Task: Which of the lines below mention the word "char"? Pull each one out.

[Collected data entries]
---+---

(* ===== verification/JsonUbjsonSpec.v ===== *)
(** * Theorems on UBJSON

    What is written is read back, with every choice of counts and types; the
    reader ends on every input, although a few bytes can announce any number of
    values. *)

From S2P Require Import Prelude StdMap JsonNumber Doubles JsonValue JsonLexer JsonParser JsonSerializer JsonIntegers JsonTokens JsonTotal.
From S2P Require Import JsonCompare JsonAccess JsonBinary JsonReads JsonUbjson.

(** ** Lemmas: numbers *)

(** A length, count or number of up to 63 bits. *)
Lemma ub_fix_reads n rest : 0 <= n < 2 ^ 63 ->
  get_length (ub_fix n).1 ((ub_fix n).2 ++ rest) = Some (Ok (n, rest)) /\ (ub_fix n).1 <> "N"%char.
Proof.
  intros Hn. unfold ub_fix.
  assert (Hs : forall k, (0 < k)%nat -> n < 256 ^ Z.of_nat k / 2 ->
    ('(m, s) ← get_num k (write_number k n ++ rest); Ok (signed k m, s)) = Ok (n, rest) :> read Z).
  { intros k Hk Hlt. destruct (get_num_signed k n rest Hk) as (z & -> & <-); [|done]. split; [|done].
    apply Z.le_trans with 0; [|lia]. assert (0 <= 256 ^ Z.of_nat k / 2) by (apply Z.div_pos; [apply Z.pow_nonneg|]; lia). lia. }
  destruct (Z.leb_spec n (2 ^ 7 - 1)); [|destruct (Z.leb_spec n (2 ^ 8 - 1)); [|destruct (Z.leb_spec n (2 ^ 15 - 1)); [|destruct (Z.leb_spec n (2 ^ 31 - 1))]]];
    cbn [fst snd get_length]; (split; [|done]).
  - change (Some ('(m, s) ← get_num 1 (write_number 1 n ++ rest); Ok (signed 1 m, s)) = Some (Ok (n, rest)) :> option (read Z)).
    rewrite Hs; [done|lia|]. change (256 ^ Z.of_nat 1 / 2) with (2 ^ 7). lia.
  - change (Some (get_num 1 (write_number 1 n ++ rest)) = Some (Ok (n, rest)) :> option (read Z)). by rewrite get_num_bytes by (simpl; lia).
  - change (Some ('(m, s) ← get_num 2 (write_number 2 n ++ rest); Ok (signed 2 m, s)) = Some (Ok (n, rest)) :> option (read Z)).
    rewrite Hs; [done|lia|]. change (256 ^ Z.of_nat 2 / 2) with (2 ^ 15). lia.
  - change (Some ('(m, s) ← get_num 4 (write_number 4 n ++ rest); Ok (signed 4 m, s)) = Some (Ok (n, rest)) :> option (read Z)).
    rewrite Hs; [done|lia|]. change (256 ^ Z.of_nat 4 / 2) with (2 ^ 31). lia.
  - change (Some ('(m, s) ← get_num 8 (write_number 8 n ++ rest); Ok (signed 8 m, s)) = Some (Ok (n, rest)) :> option (read Z)).
    rewrite Hs; [done|lia|]. change (256 ^ Z.of_nat 8 / 2) with (2 ^ 63). lia.
Qed.

Lemma skip_noop_other c s : c <> "N"%char -> skip_noop (c :: s) = c :: s.
Proof. intros Hc. cbn [skip_noop]. by destruct (Ascii.eqb_spec c "N"). Qed.

Lemma ub_len_fix n : 0 <= n < 2 ^ 63 -> ub_len n = (ub_fix n).1 :: (ub_fix n).2.
Proof. intros Hn. unfold ub_len, with_prefix, ub_unsigned. by rewrite (proj2 (Z.leb_le n (2 ^ 63 - 1))) by lia. Qed.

---+---

Final answer:
  get_length (ub_fix n).1 ((ub_fix n).2 ++ rest) = Some (Ok (n, rest)) /\ (ub_fix n).1 <> "N"%char.
Lemma skip_noop_other c s : c <> "N"%char -> skip_noop (c :: s) = c :: s.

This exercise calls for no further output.